To assess the link between hydroxychloroquine treatment with corrected QT (QTc) length among patients with SLE and RA, Park and colleagues analyzed data from two prospective RA cohorts with EKGs, as part of a study data collection, and one retrospective SLE cohort with EKGs performed as part of standard of care. In all, the researchers studied data from 618 patients, including 307 from the RA cohorts and 374 from the SLE cohort. Among the entire study population, 54% were using hydroxychloroquine.
All participants were recruited from tertiary referral centers. The researchers examined associations between QTc length and hydroxychloroquine using regression models, adjusting for disease-specific characteristics and cardiovascular disease risk factors.

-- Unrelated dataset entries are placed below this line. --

(** X15. When every band of the stack records a wavelength and no two
    of them are [==], the catalog lists every band exactly once, in band
    order, each under its own wavelength: nothing is merged or lost, and
    no warning is printed. *)
Theorem get_band_wavelengths_one_entry_per_band
        (raster3d : string) (w : world) (info : r3info) (wl : Z -> float) :
  raster3d_info (store w) raster3d = inl info ->
  1 <= depths info ->
  (forall i, 1 <= i <= depths info ->
     band_wavelength (store w) raster3d i = Some (wl i)) ->
  (forall i j, 1 <= i -> i < j -> j <= depths info -> feq (wl i) (wl j) = false) ->
  get_band_wavelengths raster3d w =
  (Return (map (fun i => (wl i, i)) (range 1 (depths info + 1))),
   World (store w) (log w ++ [Verbose (scanning_message (depths info))])%list).
Proof.
  intros Hinfo HN Hall Hdiff.
  assert (Hscan : forall n : nat,
             Z.of_nat n <= depths info ->
             fold_left (scan_band (store w) raster3d) (range 1 (Z.of_nat n + 1)) [] =
             map (fun i => (wl i, i)) (range 1 (Z.of_nat n + 1))).
  { induction n as [|n IH]; intros Hn; [reflexivity|].
    replace (Z.of_nat (S n) + 1) with (Z.of_nat n + 1 + 1) by lia.
    rewrite range_snoc, fold_left_app, map_app by lia. cbn [fold_left map].
    rewrite IH by lia. unfold scan_band. rewrite Hall by lia.
    apply setitem_fresh. intros k' v' Hin.
    apply in_map_iff in Hin. destruct Hin as [i [E Hi]]. injection E as <- _.
    apply range_in in Hi. apply Hdiff; lia. }
  assert (Hs : scan_wavelengths (store w) raster3d (depths info) =
               map (fun i => (wl i, i)) (range 1 (depths info + 1))).
  { unfold scan_wavelengths. specialize (Hscan (Z.to_nat (depths info))).
    rewrite Z2Nat.id in Hscan by lia. apply Hscan. lia. }
  rewrite <- Hs. apply get_band_wavelengths_scanned; [exact Hinfo|].
  rewrite Hs, (range_cons 1 (depths info + 1)) by lia. discriminate.
Qed.

End Program.

Arguments World {Store} store log.
Arguments store {Store} w.
Arguments log {Store} w.
(** * Histogram: the per-sensor histogram accumulator of the raw data converter

    A shallow embedding of [host/analysis/RawDataConverter/Histogram.cpp].
    Every member function of the class is a function of the same name over
    an explicit object state; the C++ integer types are [Z] with their
    wrap-around written out, arrays are lists reached through nullable
    pointers, [throw] and undefined behaviour are outcomes of a small state
    and error monad, and [double] is the kernel's binary64 float. *)

From Stdlib Require Import ZArith Bool Lia.
From Stdlib Require Import Uint63 PrimFloat SpecFloat FloatOps FloatAxioms.
From stdpp Require Import base option list list_numbers sorting.

Local Open Scope Z_scope.

(** ** Machine integers *)

(** [unsigned short], [unsigned int] and [unsigned long] (LP64) values are
    the integers below these moduli; [int] is the signed 32-bit range. *)
Definition USHRT_MOD : Z := 2 ^ 16.
Definition UINT_MOD : Z := 2 ^ 32.
Definition ULONG_MOD : Z := 2 ^ 64.
Definition INT_MAX : Z := 2 ^ 31 - 1.
Definition INT_MIN : Z := - 2 ^ 31.

Definition to_ushort (z : Z) : Z := z mod USHRT_MOD.
Definition to_uint (z : Z) : Z := z mod UINT_MOD.

(** Conversion of an [unsigned int] to [int]: values above [INT_MAX] become
    negative (two's complement). *)
Definition to_int (u : Z) : Z :=
  let r := u mod UINT_MOD in
  if r <=? INT_MAX then r else r - UINT_MOD.

(** ** Data model *)

(** The fields of [HitInfo] that [addHits] reads. [eventNumber] is handed to
    [getEventParameter] by reference to [unsigned long]; the other fields
    are unsigned and are copied into the locals of [addHits]. *)
Record HitInfo : Type := mkHitInfo {
  eventNumber : Z;
  relativeBCID : Z;
  column : Z;
  row : Z;
  tot : Z
}.

(** The one field of [ParInfo] the histogram reads. *)
Record ParInfo : Type := mkParInfo {
  scanParameter : Z
}.

(** The object state. A pointer member is [None] when it is the null
    pointer and [Some a] when it points to the array [a]. *)
Record Histogram : Type := mkHistogram {
  _nMetaEventIndexLength : Z;
  _metaEventIndex : option (list Z);
  _nParInfoLength : Z;
  _parInfo : option (list ParInfo);
  _lastMetaEventIndex : Z;
  _parameterValues : list Z;
  _NparameterValues : Z;
  _minParameterValue : Z;
  _maxParameterValue : Z;
  _occupancy : option (list Z);
  _relBcid : option (list Z);
  _tot : option (list Z);
  _createOccHist : bool;
  _createRelBCIDhist : bool;
  _createTotHist : bool
}.

Definition set_lastMetaEventIndex (v : Z) (h : Histogram) : Histogram :=
  mkHistogram (_nMetaEventIndexLength h) (_metaEventIndex h) (_nParInfoLength h)
    (_parInfo h) v (_parameterValues h) (_NparameterValues h)
    (_minParameterValue h) (_maxParameterValue h) (_occupancy h) (_relBcid h)
    (_tot h) (_createOccHist h) (_createRelBCIDhist h) (_createTotHist h).

Definition set_metaEventIndex (n : Z) (p : option (list Z)) (h : Histogram) : Histogram :=
  mkHistogram n p (_nParInfoLength h)
    (_parInfo h) (_lastMetaEventIndex h) (_parameterValues h) (_NparameterValues h)
    (_minParameterValue h) (_maxParameterValue h) (_occupancy h) (_relBcid h)
    (_tot h) (_createOccHist h) (_createRelBCIDhist h) (_createTotHist h).

Definition set_parInfo (n : Z) (p : option (list ParInfo)) (h : Histogram) : Histogram :=
  mkHistogram (_nMetaEventIndexLength h) (_metaEventIndex h) n
    p (_lastMetaEventIndex h) (_parameterValues h) (_NparameterValues h)
    (_minParameterValue h) (_maxParameterValue h) (_occupancy h) (_relBcid h)
    (_tot h) (_createOccHist h) (_createRelBCIDhist h) (_createTotHist h).

Definition set_parameterValues (v : list Z) (h : Histogram) : Histogram :=
  mkHistogram (_nMetaEventIndexLength h) (_metaEventIndex h) (_nParInfoLength h)
    (_parInfo h) (_lastMetaEventIndex h) v (_NparameterValues h)
    (_minParameterValue h) (_maxParameterValue h) (_occupancy h) (_relBcid h)
    (_tot h) (_createOccHist h) (_createRelBCIDhist h) (_createTotHist h).

Definition set_NparameterValues (v : Z) (h : Histogram) : Histogram :=
  mkHistogram (_nMetaEventIndexLength h) (_metaEventIndex h) (_nParInfoLength h)
    (_parInfo h) (_lastMetaEventIndex h) (_parameterValues h) v
    (_minParameterValue h) (_maxParameterValue h) (_occupancy h) (_relBcid h)
    (_tot h) (_createOccHist h) (_createRelBCIDhist h) (_createTotHist h).
(** X9.  A configuration that [LoadConfig] returns is one in which nothing
    is missing, and [NewIDGenerator] accepts its security section. *)
Theorem LoadConfig_complete draw configPath w cfg w' :
  configuration.LoadConfig marshal unmarshal draw configPath w = (Ok cfg, w') →
  complete cfg ∧ ∃ g, utils.NewIDGenerator (Some (configuration.Security cfg)) = inr g.
Proof.
  unfold configuration.LoadConfig.
  pose proof (applyDefaults_filled draw configuration.zeroConfig) as Hzero.
  unfold bindOr at 1. destruct (cfg_ReadFile _ w) as [[data|p e|s] w1]; [| |done].
  - destruct (unmarshal _) as [cfg0|]; [|done].
    pose proof (applyDefaults_filled draw cfg0) as Hcfg.
    destruct (configuration.applyDefaults draw cfg0) as [cfg1 lines].
    unfold bind. rewrite printAll_run. unfold ret. by intros [= <- _].
  - destruct (os_IsNotExist e && String.eqb _ _); [|done].
    rewrite bind_logf.
    destruct (configuration.applyDefaults draw configuration.zeroConfig) as [cfg1 lines].
    unfold bind at 1. rewrite printAll_run. unfold bind at 1.
    destruct (attempt _ _) as [[errWrite|p' e'|s] w2]; [|done..].
    unfold bind. destruct errWrite; rewrite ?logf_run; unfold logf, emit, modify, ret;
      by intros [= <- _].
Qed.

(** X10.  When there is no configuration file at the default path and the
    read itself does not fail, [LoadConfig] returns the defaults, whatever
    becomes of its attempt to write them; when no call fails it has
    written them to the default path.  A file missing at any other path is
    an error, and nothing is written. *)
Theorem LoadConfig_missing draw configPath w :
  stateFiles w !! configuration.pathOr configuration.defaultConfigPath configPath = None →
  hd false (faults w) = false →
  (configuration.pathOr configuration.defaultConfigPath configPath
   = configuration.defaultConfigPath →
   ∃ w', configuration.LoadConfig marshal unmarshal draw configPath w
         = (Ok (configuration.applyDefaults draw configuration.zeroConfig).1, w')
         ∧ (faults w = [] →
            stateFiles w' !! configuration.defaultConfigPath
            = Bytes <$> marshal (configuration.applyDefaults draw configuration.zeroConfig).1))
  ∧ (configuration.pathOr configuration.defaultConfigPath configPath
     ≠ configuration.defaultConfigPath →
     ∃ w', configuration.LoadConfig marshal unmarshal draw configPath w
           = (Err None
                (Wrapf "failed to read config file '%s': %w"
                   [configuration.pathOr configuration.defaultConfigPath configPath]
                   (PathError
                      (OsReadFile
                         (configuration.pathOr configuration.defaultConfigPath configPath))
                      true)), w')
           ∧ stateFiles w' = stateFiles w
           ∧ forallb (λ ev, negb (isMutation ev)) (since w w') = true).
Proof.
  intros Hmissing Hfault. unfold configuration.LoadConfig.
  set (path := configuration.pathOr configuration.defaultConfigPath configPath) in *.
  assert (Hread : cfg_ReadFile path w
                  = (Err None (PathError (OsReadFile path) true), called (OsReadFile path) w)).
  { unfold cfg_ReadFile, bind, oscall, get. rewrite Hfault. cbn. by rewrite Hmissing. }
  split.
  - intros ->. rewrite (bindOr_Err _ _ _ _ _ _ _ Hread). cbn [os_IsNotExist andb].
    rewrite String.eqb_refl, bind_logf. clear Hread.
    destruct (configuration.applyDefaults draw configuration.zeroConfig) as [cfg1 lines].
    unfold bind at 1. rewrite printAll_run. cbn [fst].
    destruct w as [d s n f e nw c h t]. cbn [faults stateFiles] in *.
    unfold configuration.writeDefaultConfig. run.
    destruct f as [|b f]; [|cbn [hd] in Hfault; subst b]; cbn [hd tail].
    + destruct (marshal cfg1) as [text|]; cbv beta iota;
        (eexists; split; [reflexivity|]); intros _; cbn [stateFiles fmap option_fmap option_map];
        [by rewrite lookup_insert_eq|done].
    + repeat (split_head; try (destruct (marshal cfg1) as [text|]; cbv beta iota));
        by (eexists; split; [reflexivity|]).
  - intros Hne. rewrite (bindOr_Err _ _ _ _ _ _ _ Hread). cbn [os_IsNotExist andb].
    apply String.eqb_neq in Hne. rewrite Hne. eexists. split; [reflexivity|].
    split; [done|]. unfold since. cbn. by rewrite drop_app_length.
Qed.
(** The server IDs a resource list asks the provider for, in order. *)
Definition server_ids (ps : list FirewallResourceParam.t) : list Z :=
  flat_map
    (fun p =>
       if String.eqb (FirewallResourceParam.type p) "server"
       then match FirewallResourceParam.server_id p with
            | Some id => [id]
            | None => []
            end
       else [])
    ps.

(** The lookup a key reference stands for. *)
Definition ref_call (r : ssh_key_ref) : call :=
  match r with
  | KeyId id => SSHKeysGetById id
  | KeyName name => SSHKeysGetByName name
  end.

Definition key_refs (params : CreateServerParams.t) : list ssh_key_ref :=
  match CreateServerParams.ssh_keys params with Some l => l | None => [] end.

(** The six lookups that open [create_server]. *)
Definition opening_lookups (params : CreateServerParams.t) : trace :=
  [ServerTypesGetAll; ImagesGetAll; LocationsGetAll;
   ServerTypesGetByName (CreateServerParams.server_type params);
   ImagesGetByName (CreateServerParams.image params);
   LocationsGetByName (CreateServerParams.location params)].

(** A create request with one known key between two unknown ones. *)
Definition create_with_mixed_keys : CreateServerParams.t :=
  CreateServerParams.mk "web" "cx11" "ubuntu-22.04" (Some "nbg1")
    (Some [KeyId 8; KeyId 3; KeyName "laptop"]).

(** A firewall request whose first resource entry names server 0. *)
Definition resources_with_zero_id : list FirewallResourceParam.t :=
  [FirewallResourceParam.mk "server" (Some 0) None;
   FirewallResourceParam.mk "server" (Some 1) None].

(** A firewall request for server 1, a label selector and server 1 again. *)
Definition resources_mixed : list FirewallResourceParam.t :=
  [FirewallResourceParam.mk "server" (Some 1) None;
   FirewallResourceParam.mk "label_selector" None (Some "env=prod");
   FirewallResourceParam.mk "server" (Some 1) (Some "ignored")].

(** The sample provider, except that it knows no server type, image or
    location by name. *)
Definition nameless_client : Client.t :=
  Client.mk
    (Client.servers_get_all sample_client)
    (Client.servers_get_by_id sample_client)
    (Client.servers_create sample_client)
    (Client.servers_delete sample_client)
    (Client.servers_power_on sample_client)
    (Client.servers_power_off sample_client)
    (Client.servers_reboot sample_client)
    (Client.server_types_get_all sample_client)
    (fun _ _ => Ok None)
    (Client.images_get_all sample_client)
    (fun _ _ => Ok None)
    (Client.locations_get_all sample_client)
    (fun _ _ => Ok None)
    (Client.ssh_keys_get_all sample_client)
    (Client.ssh_keys_get_by_id sample_client)
    (Client.ssh_keys_get_by_name sample_client)
    (Client.ssh_keys_create sample_client)
    (Client.ssh_keys_update sample_client)
    (Client.ssh_keys_delete sample_client)
    (Client.firewalls_get_all sample_client)
    (Client.firewalls_get_by_id sample_client)
    (Client.firewalls_create sample_client)
    (Client.firewalls_update sample_client)
    (Client.firewalls_delete sample_client)
    (Client.firewalls_set_rules sample_client)
    (Client.firewalls_apply_to_resources sample_client)
    (Client.firewalls_remove_from_resources sample_client)
    (Client.volumes_get_all sample_client)
    (Client.volumes_get_by_id sample_client)
    (Client.volumes_create sample_client)
    (Client.volumes_delete sample_client)
    (Client.volumes_attach sample_client)
    (Client.volumes_detach sample_client)
    (Client.volumes_resize sample_client).

(** A volume request with an empty location and server 0. *)
Definition volume_with_falsy_fields : CreateVolumeParams.t :=
  CreateVolumeParams.mk "data" (-5) (Some "") (Some 0) (Some false) None None.

(** A volume request for a location by name. *)
Definition volume_in_location : CreateVolumeParams.t :=
  CreateVolumeParams.mk "data" 10 (Some "mars1") None (Some false) None None.

(** A configuration whose active context has two records, and one with a
    stray string in front of the record. *)
Definition config_with_duplicates : list (string * toml) :=
  [("active_context", TStr "prod");
   ("contexts", TArray [
      TTable [("name", TStr "dev"); ("token", TStr "t0k-dev")];
      TTable [("name", TStr "prod"); ("token", TStr "t0k-first")];
      TTable [("name", TStr "prod"); ("token", TStr "t0k-second")]])].

Definition config_with_stray_item : list (string * toml) :=
  [("active_context", TStr "prod");
   ("contexts", TArray [
      TStr "prod";
      TTable [("name", TStr "prod"); ("token", TStr "t0k-prod")]])].

(** A record of the contexts list that does not carry the name [a]. *)
Definition other_record (a : toml) (c : toml) : Prop :=
  exists d, c = TTable d /\ opt_py_eq (lookup "name" d) a = false.

(** ** Start-up

    [int] on a string of the environment is Python's own; the start-up
    code is taken over any such function. *)

Definition environ : Type := string -> option string.

(** The dispatcher object [FastMCP("Hetzner Cloud", host=..., port=...)]. *)
Record FastMCP : Type := { mcp_name : string; mcp_host : string; mcp_port : Z }.

(** What [start_server] does: the line it prints, the value it assigns to
    [mcp.port], and the dispatcher (as it was constructed) that it runs,
    on which transport.  What the dispatcher makes of the assignment is
    its own business. *)
Record started : Type := {
  printed : string; port_assigned : Z; running : FastMCP;
  transport : string }.

Section Bootstrap.

Variable int_of_str : string -> result Z.

(** [os.environ.get("MCP_HOST", "localhost")] *)
Definition env_host (env : environ) : string :=
  match env "MCP_HOST" with Some h => h | None => "localhost" end.

(** [int(os.environ.get("MCP_PORT", default))] *)
Definition env_port (env : environ) (default : Z) : result Z :=
  match env "MCP_PORT" with Some s => int_of_str s | None => Ok default end.

(** The module-level [mcp = FastMCP(...)]. *)
Definition module_mcp (env : environ) : result FastMCP :=
  port <- env_port env 8089 ;;
  ret {| mcp_name := "Hetzner Cloud"; mcp_host := env_host env;
         mcp_port := port |}.

(** Importing the module: the client is built first, then the dispatcher. *)
Definition import_module (file : config_file) (env : environ)
  : result (hcloud_client * FastMCP) :=
  client <- module_client file ;;
  mcp <- module_mcp env ;;
  ret (client, mcp).

(** [start_server(transport, port)], with [port] the integer [--port]
    parsed, or [None]. *)
Definition start_server (env : environ) (mcp : FastMCP)
  (transport : string) (port : option Z) : result started :=
  let host := env_host env in
  port <- (match port with
           | None => env_port env 8080
           | Some p => ret p
           end) ;;
  ret {| printed := "Starting Hetzner Cloud MCP server on " ++ host ++ ":" ++
                    show_Z port ++ " using " ++ transport ++ " transport";
         port_assigned := port;
         running := mcp;
         transport := transport |}.

(** [main()], with [--transport] and [--port] as [argparse] parsed them. *)
Definition main (env : environ) (mcp : FastMCP)
  (args_transport : string) (args_port : option Z) : result started :=
  start_server env mcp args_transport args_port.

(** Running the module as a program: the import, then [main()]. *)
Definition program (file : config_file) (env : environ)
  (args_transport : string) (args_port : option Z) : result started :=
  m <- import_module file env ;;
  main env (snd m) args_transport args_port.

End Bootstrap.

(** Decimal digits only: enough of [int] for the examples. *)
Definition int_of_digits (s : string) : result Z :=
  match NilZero.uint_of_string s with
  | Some u => Ok (Z.of_uint u)
  | None => Raise (ValueError ("invalid literal for int() with base 10: " ++
                               repr_str s))
  end.

Definition env_with_port (port : string) : environ :=
  fun k => if String.eqb k "MCP_PORT" then Some port else None.

(** ** The descriptor of an action, field by field

    What a caller must find in an envelope for an action the provider
    handed back: the action's own [id], [status], [command], [progress]
    and [error], unchanged, and its two timestamps as text, or null when
    the action has none yet.  A status of ["running"] stays ["running"]. *)







(** * Properties *)

(** ** Shape converters *)

Lemma result_bind_Ok (A B : Type) (a : A) (k : A -> result B) :
  (x <- Ok a ;; k x) = k a.
Proof. reflexivity. Qed.

Ltac step_ok := rewrite result_bind_Ok; cbv beta.

(** Split a conjunction goal, and only a conjunction. *)
Ltac splits := repeat match goal with |- _ /\ _ => split end.

Lemma attr_or_none_ok (A : Type) (o : option A) (f : A -> value) :
  attr_or_none o f = Ok (opt_value f o).
Proof. destruct o; reflexivity. Qed.

Lemma attr2_or_none_ok (A B : Type) (o : option A) (g : A -> option B)
  (f : B -> value) :
  attr2_or_none o g f =
  Ok (match o with Some a => opt_value f (g a) | None => VNone end).
Proof.
  destruct o as [a|]; [|reflexivity].
  unfold attr2_or_none; simpl. destruct (g a); reflexivity.
Qed.

Lemma iso_or_none_ok (o : option datetime) :
  iso_or_none o = Ok (opt_value (fun d => VStr (isoformat d)) o).
Proof. apply attr_or_none_ok. Qed.

Lemma volume_ids_ok (o : option (list BoundVolume.t)) :
  volume_ids o =
  Ok (VList (map (fun v => VInt (BoundVolume.id v))
               (match o with Some l => l | None => [] end))).
Proof. destruct o as [[|v l]|]; reflexivity. Qed.

Lemma protection_flag_ok (ks : list string) (p : option (list (string * bool)))
  (k : string) :
  protection_complete ks p = true -> In k ks ->
  exists b, protection_flag p k = Ok (VBool b) /\
            (truthy_opt_list p = false -> b = false).
Proof.
  intros Hp Hk. destruct p as [[|e d]|].
  - exists false; split; [reflexivity|trivial].
  - simpl in Hp. rewrite forallb_forall in Hp. specialize (Hp k Hk).
    unfold has_key in Hp. unfold protection_flag, subscript; simpl deref.
    cbn [truthy_opt_list nonempty bind result_Monad].
    destruct (lookup k (e :: d)) as [b|]; [|discriminate].
    exists b; split; [reflexivity|discriminate].
  - exists false; split; [reflexivity|trivial].
Qed.

Lemma mapM_result_total (A B : Type) (f : A -> result B) (P : A -> B -> Prop) :
  (forall x, exists y, f x = Ok y /\ P x y) ->
  forall l, exists ys, mapM f l = Ok ys /\ Forall2 P l ys.
Proof.
  intros Hf l. induction l as [|x l IH].
  - exists []; split; [reflexivity|constructor].
  - destruct (Hf x) as [y [Hy HP]]. destruct IH as [ys [Hys HF]].
    exists (y :: ys); split; [|constructor; assumption].
    simpl. rewrite Hy; simpl. rewrite Hys; reflexivity.
Qed.

Lemma rule_to_dict_ok (rule : FirewallRule.t) :
  exists r, rule_to_dict rule = Ok r /\ rule_record rule r.
Proof.
  destruct rule as [dir proto src port dst descr].
  unfold rule_record.
  destruct port as [[|c p]|]; destruct dst as [[|i l]|];
    destruct descr as [[|c' d']|]; simpl;
    (eexists; split; [reflexivity|]; eexists; split; [reflexivity|]);
    repeat (split; [reflexivity|]);
    intro k; simpl;
    repeat (match goal with
            | |- context [String.eqb ?x ?s] => destruct (String.eqb x s)
            end; try discriminate).
Qed.

Lemma applied_resource_to_dict_total (r : AppliedResource.t) :
  exists d, applied_resource_to_dict r = Ok d /\ True.
Proof.
  destruct r as [t [s|]]; eexists; split; try reflexivity; trivial.
Qed.

Lemma resource_to_dict_total (r : FirewallResource.t) :
  exists d, resource_to_dict r = Ok d /\ True.
Proof.
  destruct r as [t s ls ar]. unfold resource_to_dict.
  cbn [FirewallResource.type FirewallResource.server
       FirewallResource.label_selector FirewallResource.applied_to_resources].
  assert (Hs : exists d1,
             (if is_some s
              then x <- server_ref_dict s ;;
                   ret (dict_set "server" x [("type", VStr t)])
              else ret [("type", VStr t)]) = Ok d1).
  { destruct s; eexists; reflexivity. }
  destruct Hs as [d1 ->]. cbn [bind result_Monad].
  destruct ls as [l|]; cbn [is_some deref bind ret result_Monad].
  - destruct ar as [[|a ar]|]; cbn [truthy_opt_list nonempty deref bind ret result_Monad];
      try (eexists; split; [reflexivity|trivial]).
    destruct (mapM_result_total applied_resource_to_dict (fun _ _ => True)
                applied_resource_to_dict_total (a :: ar)) as [ys [-> _]].
    eexists; split; [reflexivity|trivial].
  - destruct ar as [[|a ar]|]; cbn [truthy_opt_list nonempty deref bind ret result_Monad];
      try (eexists; split; [reflexivity|trivial]).
    destruct (mapM_result_total applied_resource_to_dict (fun _ _ => True)
                applied_resource_to_dict_total (a :: ar)) as [ys [-> _]].
    eexists; split; [reflexivity|trivial].
Qed.
Definition H0 : list Z :=
  [ 1779033703; 3144134277; 1013904242; 2773480762; 1359893119; 2600822924;
    528734635; 1541459225 ].

(** Message padding: a 1 bit, zeros up to 56 mod 64 bytes, then the
    message length in bits as a 64-bit big-endian integer. *)
Definition be_bytes (n : nat) (x : Z) : list Z :=
  map (fun i => Z.land (Z.shiftr x (8 * Z.of_nat (n - 1 - i))) 255) (seq 0 n).

Definition pad (msg : list Z) : list Z :=
  let len := Z.of_nat (List.length msg) in
  let zeros := Z.to_nat ((55 - len) mod 64) in
  msg ++ [128] ++ repeat 0 zeros ++ be_bytes 8 (8 * len).

Fixpoint words_of_bytes (n : nat) (bs : list Z) : list Z :=
  match n with
  | O => []
  | S n' =>
      match bs with
      | b0 :: b1 :: b2 :: b3 :: rest =>
          Z.lor (Z.shiftl b0 24) (Z.lor (Z.shiftl b1 16) (Z.lor (Z.shiftl b2 8) b3))
            :: words_of_bytes n' rest
      | _ => []
      end
  end.

(** Message schedule, kept in reverse order while it is extended. *)
Fixpoint extend (n : nat) (rw : list Z) : list Z :=
  match n with
  | O => rw
  | S n' =>
      let w t := nth t rw 0 in
      (* rw = [W(t-1); W(t-2); ...] *)
      extend n' (add32 (add32 (ssig1 (w 1%nat)) (w 6%nat))
                       (add32 (ssig0 (w 14%nat)) (w 15%nat)) :: rw)
  end.

Definition schedule (block : list Z) : list Z :=
  rev (extend 48 (rev (words_of_bytes 16 block))).

Definition round (st : list Z) (kw : Z * Z) : list Z :=
  match st with
  | [a; b; c; d; e; f; g; h] =>
      let t1 := add32 (add32 (add32 h (bsig1 e)) (add32 (ch e f g) (fst kw))) (snd kw) in
      let t2 := add32 (bsig0 a) (maj a b c) in
      [add32 t1 t2; a; b; c; add32 d t1; e; f; g]
  | _ => st
  end.

Definition compress (hs : list Z) (block : list Z) : list Z :=
  let st := fold_left round (combine K (schedule block)) hs in
  map (fun p => add32 (fst p) (snd p)) (combine hs st).

Fixpoint process (n : nat) (hs : list Z) (bs : list Z) : list Z :=
  match n with
  | O => hs
  | S n' => process n' (compress hs (firstn 64 bs)) (skipn 64 bs)
  end.

(** [hashlib.sha256(data).digest()] as a list of byte values. *)
Definition digest (msg : list Z) : list Z :=
  let p := pad msg in
  flat_map (be_bytes 4) (process (List.length p / 64) H0 p).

According to the researchers, 44% of the entire study cohort demonstrated a QTc of more than 440 milliseconds, and the mean QTc length was 437± 28 milliseconds. Adjusted QTc length among those treated with hydroxychloroquine in the entire cohort was comparable to that of non-users. Also in the entire cohort, in multivariate logistic modeling, the use of hydroxychloroquine was not a significant predictor of a prolonged QTc of more than 440 milliseconds (OR = 0.89; 95% CI, 0.25-3.2), or more than 500 milliseconds (OR = 0.11; 95% CI, 0.007-1.7).
Hydroxychloroquine was similarly not a predictor of a prolonged QTc of more than 440 milliseconds (OR = 1.1; 95% CI, 0.54-2.2), or more than 500 milliseconds (OR = 0.80; 95% CI, 0.23-2.8) in just the RA cohort. Its use was also unable to predict a QTc of more than 440 milliseconds in the SLE subset (OR = 2; 95% 95% CI, 0.46-8.8). However, nine out of 11 participants with SLE who demonstrated a QTc of more than 500 milliseconds were treated with hydroxychloroquine. Still, these observations were too small to detect statistically significant differences between the hydroxychloroquine groups, the researchers wrote.
In addition, a QTc length of 500 milliseconds was not associated with arrhythmias or deaths. There were also no significant interactions between hydroxychloroquine use and other QTc prolonging medications in the entire cohort. The researchers found that hydroxychloroquine, when combined with any QTc-prolonging medication, was associated with a comparable QTc length (434 milliseconds; 95% CI, 430-439), compared with hydroxychloroquine alone (433 milliseconds; 95% CI, 429-437).
However, Park and colleagues did observe a significant interaction between the use of hydroxychloroquine and antipsychotic use among the SLE cohort (P = .014), with QTc length being longer (441 milliseconds; 95% CI, 428-454) among receiving n both compared those using hydroxychloroquine only (432 milliseconds; 95% CI, 428-436).
“Overall, the use of hydroxychloroquine did not predict QTc length, even while we adjusted for critical other factors, namely the use of other QTc-prolonging medications,” Park said. “So, our findings really do reinforce the fact that hydroxychloroquine is a safe and effective long-term disease modifying drug for our rheumatic patients. I think it is important to remember that COVID-19 patients who receive hydroxychloroquine were likely to be critically ill, so we have to consider the effects of COVID-19 itself on the heart, as well as the potential to develop arrhythmia from that.”
“In addition, many of these patients also concurrently received azithromycin, which is known to prolong the QT interval,”she added. “So, whatever conflicting or negative conclusions about the efficacy of hydroxychloroquine in COVID-19 patients cannot be directly applied to our rheumatic patients.”